- _Work item_
The lines to reproduce from the material below are those from the one containing "match makedirs_if_missing (os_path_split" through the one containing "datetime_string h fs).1.1", both included; write them out exactly and add nothing.

Segment Start: Supplied data

(** * kubetest2 deployers: the kind (bootstrap) deployer and the capi
      (composite) deployer that wraps it.

    The deployers are glue around external programs (kind, kubectl,
    clusterctl).  Every call that leaves the process is an event; the outside
    world is an oracle that answers the n-th call of the process, so its
    answers may depend in any way on when a call is made and on all that was
    called before.  A deployer method is a function from the world, the
    receiver and the history to a Go result, the receiver after the call and
    the extended history. *)

From Stdlib Require Import String Ascii List ZArith Lia Bool DecimalString.
Import ListNotations.
Open Scope string_scope.
Open Scope list_scope.

(* ------------------------------------------------------------------ *)
(** ** The pieces of Go's standard library the deployers use *)

Module Go.

(** [bytes.Contains(b, subslice)]: does [sub] occur in [s]. *)
Fixpoint Contains (s sub : string) : bool :=
  if String.prefix sub s then true
  else match s with
       | EmptyString => false
       | String _ s' => Contains s' sub
       end.

(** [strings.Split(p, "/")]. *)
Fixpoint split_slash (cur p : string) : list string :=
  match p with
  | EmptyString => [cur]
  | String c p' =>
      if Ascii.eqb c "/"%char then cur :: split_slash "" p'
      else split_slash (cur ++ String c "")%string p'
  end.

(** One path element of [path.Clean]; [stack] holds the elements kept so
    far, the most recent first. *)
Definition clean_elem (rooted : bool) (stack : list string) (c : string)
  : list string :=
  if c =? "" then stack
  else if c =? "." then stack
  else if c =? ".." then
    match stack with
    | top :: rest => if top =? ".." then c :: stack else rest
    | [] => if rooted then [] else [c]
    end
  else c :: stack.

(** [path.Clean]: the shortest path equivalent to [p] by lexical
    processing; never the empty string. *)
Definition Clean (p : string) : string :=
  let rooted := String.prefix "/" p in
  let elems := rev (fold_left (clean_elem rooted) (split_slash "" p) []) in
  let body := String.concat "/" elems in
  let r := if rooted then ("/" ++ body)%string else body in
  if r =? "" then "." else r.

(** [path.Join] (and [filepath.Join] on Unix): the elements from the first
    non-empty one on, joined by slashes and cleaned; [""] when every
    element is empty. *)
Fixpoint Join (elem : list string) : string :=
  match elem with
  | [] => ""
  | e :: rest => if e =? "" then Join rest
                 else Clean (String.concat "/" elem)
  end.

(** [strconv.Itoa]. *)
Definition Itoa (i : Z) : string := NilZero.string_of_int (Z.to_int i).

(** [strconv.ParseBool]. *)
Definition ParseBool (s : string) : option bool :=
  if existsb (String.eqb s) ["1"; "t"; "T"; "TRUE"; "true"; "True"]
  then Some true
  else if existsb (String.eqb s) ["0"; "f"; "F"; "FALSE"; "false"; "False"]
  then Some false
  else None.

End Go.
(** The three results of a call, spelled out. *)
Lemma export_result (input : export_input) (path_out : string) (file_type : bytes)
    (mode : string) (datetime_string : bytes) (h : store) (fs : filesystem) :
  export_visum_file to_csv os_path_split index_of input path_out file_type mode
                    datetime_string h fs
  = let h1 := (_replace_invalid_visum_chars index_of (input_frames input) h).1 in
    let pairs := zip (input_frames input) (input_names input) in
    let written := export_text to_csv h1 pairs file_type datetime_string mode in
    match makedirs_if_missing (os_path_split path_out).1 with
    | Some e => (h1, fs, Some e)
    | None =>
        match open_for_write fs path_out mode with
        | Raise e => (h1, fs, Some e)
        | OK file =>
            if stream_writable file
            then (h1, <[path_out := close_stream file written.1]> fs, written.2)
            else (h1, fs, match pairs with
                          | [] => None
                          | _ => Some (UnsupportedOperation "not writable")
                          end)
        end
    end.
Proof.
  unfold export_visum_file.
  destruct input; cbn [input_frames input_names _replace_invalid_visum_chars fst snd];
    destruct (os_path_split path_out) as [base_path tail]; cbn [fst];
    destruct (makedirs_if_missing base_path); try done;
    destruct (open_for_write fs path_out mode); try done;
    by destruct (export_text _ _ _ _ _ _).
Qed.

(** The store after a call is the one the sanitizer leaves, whatever
    becomes of the file. *)
Lemma export_store (input : export_input) (path_out : string) (file_type : bytes)
    (mode : string) (datetime_string : bytes) (h : store) (fs : filesystem) :
  (export_visum_file to_csv os_path_split index_of input path_out file_type mode
                     datetime_string h fs).1.1
  = (_replace_invalid_visum_chars index_of (input_frames input) h).1.
Proof.
  rewrite export_result. cbn zeta.
  destruct (makedirs_if_missing _); [done|].
  destruct (open_for_write fs path_out mode) as [file|e]; [|done].
  by destruct (stream_writable file).
Qed.

(** A call in mode "w" for a path with a directory part. *)
Lemma export_mode_w (input : export_input) (path_out : string) (file_type : bytes)
    (datetime_string : bytes) (h : store) (fs : filesystem) :
  has_directory os_path_split path_out ->
  export_visum_file to_csv os_path_split index_of input path_out file_type "w"
                    datetime_string h fs
  = let h1 := (_replace_invalid_visum_chars index_of (input_frames input) h).1 in
    let written := write_blocks to_csv h1 (zip (input_frames input) (input_names input)) in
    (h1,
     <[path_out := write_utf8_sig []
                     (file_header datetime_string file_type ++ written.1)]> fs,
     written.2).
Proof.
  intros Hdir. rewrite export_result. cbn zeta.
  rewrite makedirs_of_directory, open_mode_w by done.
  cbn [stream_writable close_stream stream_at_end stream_content].
  unfold export_text. rewrite bool_decide_true by done.
  by destruct (write_blocks _ _ _).
Qed.

(** A call in an append mode for a path with a directory part. *)
Lemma export_mode_a (input : export_input) (path_out : string) (file_type : bytes)
    (mode : string) (datetime_string : bytes) (h : store) (fs : filesystem) :
  has_directory os_path_split path_out ->
  mode = "a"%string \/ mode = "a+"%string ->
  export_visum_file to_csv os_path_split index_of input path_out file_type mode
                    datetime_string h fs
  = let h1 := (_replace_invalid_visum_chars index_of (input_frames input) h).1 in
    let written := write_blocks to_csv h1 (zip (input_frames input) (input_names input)) in
    (h1,
     <[path_out := write_utf8_sig (default [] (fs !! path_out)) written.1]> fs,
     written.2).
Proof.
  intros Hdir Hmode. rewrite export_result. cbn zeta.
  rewrite makedirs_of_directory, open_mode_a by done.
  cbn [stream_writable close_stream stream_at_end stream_content].
  unfold export_text. rewrite bool_decide_false by (destruct Hmode as [->| ->]; done).
  by destruct (write_blocks _ _ _).
Qed.



End WriterResults.





(** ** The encoding detector: claim C9 *)

(** C9.  A missing file makes the detector, and the open built on it,
    raise the error of the read.  For a file that exists the detector
    answers "utf-8-sig" when the first three bytes are the UTF-8
    byte-order mark and "ansi" otherwise; the answer is the one it
    gives for the first three bytes alone, and the file is then opened
    with that encoding. *)
Theorem get_encoding_detects_bom (fs : filesystem) (file_name : string) (content : bytes) :
  let fs1 := <[file_name := content]> fs in
  let encoding := (if bool_decide (take 3 content = BOM_UTF8)
                   then "utf-8-sig" else "ansi")%string in
  _get_encoding (delete file_name fs) file_name = Raise (FileNotFoundError file_name)
  /\ _bom_aware_open (delete file_name fs) file_name = Raise (FileNotFoundError file_name)
  /\ _get_encoding fs1 file_name = OK encoding
  /\ _get_encoding (<[file_name := take 3 content]> fs) file_name = OK encoding
  /\ _bom_aware_open fs1 file_name = OK (encoding, content).
Proof.
  cbn zeta. unfold _bom_aware_open, _get_encoding, open_rb.
  rewrite lookup_delete_eq, !lookup_insert_eq.
  repeat split. by rewrite take_take.
Qed.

Segment End: Supplied data

- _Task result_
    match makedirs_if_missing (os_path_split path_out).1 with
    | Some e => (h1, fs, Some e)
    | None =>
        match open_for_write fs path_out mode with
        | Raise e => (h1, fs, Some e)
        | OK file =>
            if stream_writable file
            then (h1, <[path_out := close_stream file written.1]> fs, written.2)
            else (h1, fs, match pairs with
                          | [] => None
                          | _ => Some (UnsupportedOperation "not writable")
                          end)
        end
    end.
Proof.
  unfold export_visum_file.
  destruct input; cbn [input_frames input_names _replace_invalid_visum_chars fst snd];
    destruct (os_path_split path_out) as [base_path tail]; cbn [fst];
    destruct (makedirs_if_missing base_path); try done;
    destruct (open_for_write fs path_out mode); try done;
    by destruct (export_text _ _ _ _ _ _).
Qed.

(** The store after a call is the one the sanitizer leaves, whatever
    becomes of the file. *)
Lemma export_store (input : export_input) (path_out : string) (file_type : bytes)
    (mode : string) (datetime_string : bytes) (h : store) (fs : filesystem) :
  (export_visum_file to_csv os_path_split index_of input path_out file_type mode
                     datetime_string h fs).1.1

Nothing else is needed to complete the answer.